Eni: an extraordinary exhibition from the Louvre Museum at Palazzo Marino

The Adoration of the Shepherds and St. Joseph the carpenter

San Donato Milanese (Milan), 25 November 2011 - For the first time in Italy, The adoration of the Shepherds by Georges de La Tour will be shown together with one of the most famous masterpieces by the painter from Lorraine, St Joseph the Carpenter, in the now annual exhibition at Palazzo Marino organised by Eni in collaboration with the City Council of Milan and the Louvre Museum. The two extraordinary works of art by one of the most fascinating painters of the 1600s, known to many as the "French Caravaggio", will be exhibited in Milan in the Sala Alessi of Palazzo Marino, with free admission to the public from 26th November 2011 to 8th January 2012.

The exhibition, curated by Valeria Merlini and Daniela Storti, returns this year thanks to the partnership between Eni and the Louvre Museum, which is making some of its most important works of art available for the event. This year, the works of one of the most evocative and mysterious artists from the 1600s in France will be shown to a public who have now been following this event in Milan for some years. Although his name may be less well known to the public than other "stars" of historical painting, when given the chance to see these two artworks you immediately feel as if you have always known them, thanks to their capacity to penetrate the sensibility of the observer.

Existing documents tell us very little about the life of the painter from Lorraine.

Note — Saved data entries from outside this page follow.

(** The inner loop of the storage transformer, over the entries of one
    object. *)
Lemma storage_entries_names (entries : list (pyval * pyval)) :
  getitem_str whole "name" = Ok (PStr label) ->
  forall fields,
  for_each (fun '(key, value) =>
      if key_is_str key "name" then Ok []
      else
        let* name := to_storage_pv whole key in
        let* doc := as_str key in
        let* spec := _value_to_pvproperty_kwargs lit fuel doc value in
        Ok [make_field name spec]) entries = Ok fields ->
  List.map f_name fields
  = List.map (fun k => label +:+ ":" +:+ Inflection.camelize k)
      (List.filter (fun k => negb (String.eqb k "name")) (str_keys entries))
  /\ List.map f_doc fields
     = List.map Some
         (List.filter (fun k => negb (String.eqb k "name")) (str_keys entries)).
Proof.
  intros Hname. induction entries as [|[k x] entries IH]; intros fields H.
  - cbn in H. apply Ok_inj in H. now subst fields.
  - cbn [for_each] in H.
    match type of H with
    | context [for_each ?f entries] =>
        destruct (for_each f entries) as [rest|?] eqn:Et
    end.
    + specialize (IH rest eq_refl). destruct IH as [IHn IHd].
      destruct (key_is_str k "name") eqn:Ek.
      * apply key_is_str_eq in Ek. subst k. cbn [bind app] in H.
        apply Ok_inj in H. subst fields. now split.
      * unfold to_storage_pv in H. rewrite Hname in H. cbn [bind add_str] in H.
        destruct k; try discriminate. cbn [bind as_str] in H.
        destruct (_value_to_pvproperty_kwargs lit fuel s x) as [spec|?] eqn:Es;
          cbn [bind] in H; try discriminate.
        apply Ok_inj in H. subst fields.
        cbn [str_keys flat_map fst app List.filter].
        cbn [key_is_str] in Ek. rewrite Ek.
        cbn [negb List.map make_field f_name].
        rewrite string_app_assoc. split; [f_equal; exact IHn|].
        f_equal; [|exact IHd].
        unfold f_doc. cbn [f_kwargs option_map]. f_equal.
        unfold _value_to_pvproperty_kwargs in Es.
        destruct (archiver_literal_eval lit fuel x) as [v|?];
          cbn [bind] in Es; try discriminate.
        destruct (record_of_type (type_of v)) as [r|?];
          cbn [bind] in Es; try discriminate.
        apply Ok_inj in Es. subst spec. now destruct (is_str v).
    + destruct (key_is_str k "name"); [discriminate|].
      destruct (to_storage_pv whole k); cbn [bind] in H; try discriminate.
      destruct (as_str k); cbn [bind] in H; try discriminate.
      destruct (_value_to_pvproperty_kwargs lit fuel a0 x);
        cbn [bind] in H; discriminate.
Qed.
(** * Property catalog front end: retry policy, error normaliser, API client
      and filter-sync controller.

    A shallow embedding of
      - src/lib/utils/errorHandler.ts   (module [ErrorHandler])
      - src/lib/utils/retry.ts          (module [Retry])
      - src/lib/api/propertyService.ts  (module [PropertyService])
      - src/hooks/useProperties.ts      (module [UseProperties])
    followed by the theorems about them.

    Conventions.  A JavaScript value of type [unknown] is a [jsval]; a
    computation that may throw (or a promise that may reject) yields a
    [completion]; code that touches the outside world threads that world
    explicitly.  Strings are byte strings (UTF-8). *)

From Stdlib Require Import ZArith QArith Qround Bool List String Ascii Lia.
From Stdlib Require Import DecimalString DecimalZ DecimalPos.
Import ListNotations.

Set Warnings "-register-all".
Local Open Scope Z_scope.
Local Open Scope string_scope.

(* ================================================================== *)
(** ** JavaScript values *)
(* ================================================================== *)

Module JS.

(** Numbers: the finite ones are rationals (every finite double is one;
    rounding of arithmetic results is not modelled), plus the two
    infinities and NaN. *)
Inductive jsnum : Type :=
| NFin (q : Q)
| NPosInf
| NNegInf
| NNaN.

Definition num_of_Z (z : Z) : jsnum := NFin (inject_Z z).

(** [a <= b] on numbers. *)
Definition num_le (a b : jsnum) : bool :=
  match a, b with
  | NNaN, _ => false
  | _, NNaN => false
  | NFin x, NFin y => Qle_bool x y
  | NNegInf, _ => true
  | _, NPosInf => true
  | NFin _, NNegInf => false
  | NPosInf, _ => false
  end.

(** [a < b] on numbers. *)
Definition num_lt (a b : jsnum) : bool :=
  match a, b with
  | NNaN, _ => false
  | _, NNaN => false
  | NFin x, NFin y => negb (Qle_bool y x)
  | NPosInf, _ => false
  | _, NNegInf => false
  | NNegInf, _ => true
  | NFin _, NPosInf => true
  end.

(** [a === b] on numbers: NaN differs from everything. *)
Definition num_eq (a b : jsnum) : bool :=
  match a, b with
  | NFin x, NFin y => Qeq_bool x y
  | NPosInf, NPosInf => true
  | NNegInf, NNegInf => true
  | _, _ => false
  end.

(** SameValueZero, the comparison of [Array.prototype.includes]:
    as [===] except that NaN equals NaN. *)
Definition num_same_value_zero (a b : jsnum) : bool :=
  match a, b with
  | NNaN, NNaN => true
  | _, _ => num_eq a b
  end.

Definition Qsign (q : Q) : comparison := (0 ?= q)%Q.

(** [a * b] on numbers (exact on the finite ones). *)
Definition num_mul (a b : jsnum) : jsnum :=
  let inf_of (pos : bool) := if pos then NPosInf else NNegInf in
  let inf_times (pos : bool) (q : Q) :=
    match Qsign q with
    | Eq => NNaN
    | Lt => inf_of pos
    | Gt => inf_of (negb pos)
    end in
  match a, b with
  | NNaN, _ | _, NNaN => NNaN
  | NFin x, NFin y => NFin (x * y)
  | NFin x, NPosInf | NPosInf, NFin x => inf_times true x
  | NFin x, NNegInf | NNegInf, NFin x => inf_times false x
  | NPosInf, NPosInf | NNegInf, NNegInf => NPosInf
  | NPosInf, NNegInf | NNegInf, NPosInf => NNegInf
  end.

(** What [instanceof] can tell about an object: [KTypeError] stands for
    instances of TypeError, [KError] for instances of Error that are not
    TypeErrors (Error itself, SyntaxError, ...), [KPlain] for the rest. *)
Inductive objkind : Type := KPlain | KError | KTypeError.

(** Values: primitives, arrays, and objects given by their kind and their
    own data properties (first binding of a key wins).  Functions, symbols
    and accessor properties are not modelled. *)
Inductive jsval : Type :=
| JUndefined
| JNull
| JBool (b : bool)
| JNum (n : jsnum)
| JStr (s : string)
| JArr (elts : list jsval)
| JObj (k : objkind) (props : list (string * jsval)).

(** The outcome of evaluating an expression, or of awaiting a promise. *)
Inductive completion (A : Type) : Type :=
| Returns (a : A)
| Throws (e : jsval).
Arguments Returns {A} a.
Arguments Throws {A} e.

Definition obj (props : list (string * jsval)) : jsval := JObj KPlain props.

(** An instance of TypeError as the engine raises it. *)
Definition type_error (msg : string) : jsval :=
  JObj KTypeError [("message", JStr msg)].

Fixpoint lookup {A : Type} (key : string) (props : list (string * A)) : option A :=
  match props with
  | [] => None
  | (k, v) :: rest => if String.eqb k key then Some v else lookup key rest
  end.

Definition is_error_kind (k : objkind) : bool :=
  match k with
  | KPlain => false
  | KError | KTypeError => true
  end.

(** [typeof v === "object"] *)
Definition typeof_object (v : jsval) : bool :=
  match v with
  | JNull | JArr _ | JObj _ _ => true
  | _ => false
  end.

(** [key in v] for a [v] that is an object.  Beside the own properties,
    instances of Error inherit [message] from Error.prototype.  Only used
    with the keys message, statusCode and data. *)
Definition has_property (key : string) (v : jsval) : bool :=
  match v with
  | JObj k props =>
      match lookup key props with
      | Some _ => true
      | None => is_error_kind k && String.eqb key "message"
      end
  | _ => false
  end.

(** The [in] operator: a TypeError when the right operand is no object. *)
Definition in_operator (key : string) (v : jsval) : completion bool :=
  match v with
  | JArr _ | JObj _ _ => Returns (has_property key v)
  | _ => Throws (type_error "Cannot use 'in' operator")
  end.

(** [v.key]: a TypeError on null and undefined; the own property of an
    object, else what Error.prototype provides, else undefined.  Only used
    with the keys message, statusCode, errors and data, which no other
    built-in prototype defines. *)
Definition get (v : jsval) (key : string) : completion jsval :=
  match v with
  | JUndefined | JNull => Throws (type_error "Cannot read properties")
  | JObj k props =>
      match lookup key props with
      | Some x => Returns x
      | None =>
          if is_error_kind k && String.eqb key "message"
          then Returns (JStr "")
          else Returns JUndefined
      end
  | _ => Returns JUndefined
  end.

His training still remains a mystery, as does the rest of his life. It is believed that he made a visit to Italy during which he may have compared his own work to that of the great Caravaggio, who is always referred to in any critical analysis of his work. The Adoration of the Shepherds entered the Louvre's collections in 1926, after Hermann Voss attributed it to La Tour. In 1915, this great German art historian saved the artist from the oblivion into which he had fallen.

The theme of the adoration of the shepherds by night became popular outside Italy in the early 1500s with the famous Correggio's Adoration of the Shepherds, which was stored at Dresden and nicknamed The Night. In the magical atmosphere evoked by the paintings of Georges de La Tour, the Franco-Flemish style plays an extremely important role in the intimate and domestic feeling of the scene. In the perhaps better known painting of St. Joseph the Carpenter, the warm light diffused from a candle held by Jesus, as he lovingly looks at the face of his father working, creates a night time atmosphere which was a common theme of the Nordic painting tradition of the time. In the image, the touching father-son relationship also prompts several observations on the iconography surrounding the devotion for the Saint, for the Child, and for the Cross – brought to mind by the wood on which Joseph kneels - which is in keeping with many religious texts of the time. From a technical point of view, perhaps this painting also represents the best expression of the body of "candlelight" paintings by La Tour. The candle, brought to the eye of the observer by the transparent hand of the Child, lights up his young face which therefore becomes the real source of light in the intimate and familiar scene, giving it a spiritual feeling.

The public can admire these two exceptionally important artworks in a dedicated setting: rational in terms of the distribution of space and sophisticated in the choice of materials. Elisabetta Greci's design project was born from a series of conceptual and aesthetic ideas that are largely connected to the classic iconography of the Nativity, to the Nordic architecture that was familiar to the Master painter and to the simplicity and "humble naturalness" that befits both subjects of the two masterpieces. She has therefore chosen a sculptural and linear "architecture" that is evocative due to its size and interior decoration, using traditional and natural materials. The exhibition space, composed of a large wave-shaped dividing wall, plastered with lime and clay, and old wood flooring - an organism "suspended" in the Sala Alessi – is made up of surfaces that are conceptually "simple" and which allow the atmosphere of the space to be enriched with lighting effects. The viewing of the artworks, which are traditionally placed in opposite display cases to allow their history and cultural context to be enjoyed at close quarters, is supported by various videos and aided by the presence of art historians and restorers in the room who casually guide the visitors and answer their questions and queries. In the video room, the public has the chance to learn more about certain aspects of the mysterious story of the great painter from Lorraine who had fallen into oblivion for centuries and in the last few years has become the subject of important new critical studies.

A varied spectrum of points of view is made available and is useful in enriching our perception of the era from which both of these two paintings derive. This is also thanks to the help of the expert scientists featured in the catalogue edited by Skira. The exhibition aims to encourage a lively and enthusiastic debate between the art historians attending, and the public who are following this Christmas event at the Palazzo Marino, which this year celebrates four years since its foundation. For this year’s event, particular attention is given to schools to which Eni is dedicating a project of educational workshops and has prepared different learning tools and materials in various formats (videos, texts, images) that are useful for teachers' lessons in the classroom and can also be accessed through the website http://www.eniscuola.net/en/. In addition, as was the case last year, there will be meetings held, with free admission, in the new conference room at Palazzo Marino on the theme of father-son relationships.  This year’s subject is strongly inspired by the fascination that is provoked by the gaze between St. Joseph and the Child Jesus in the painting on show at the exhibition.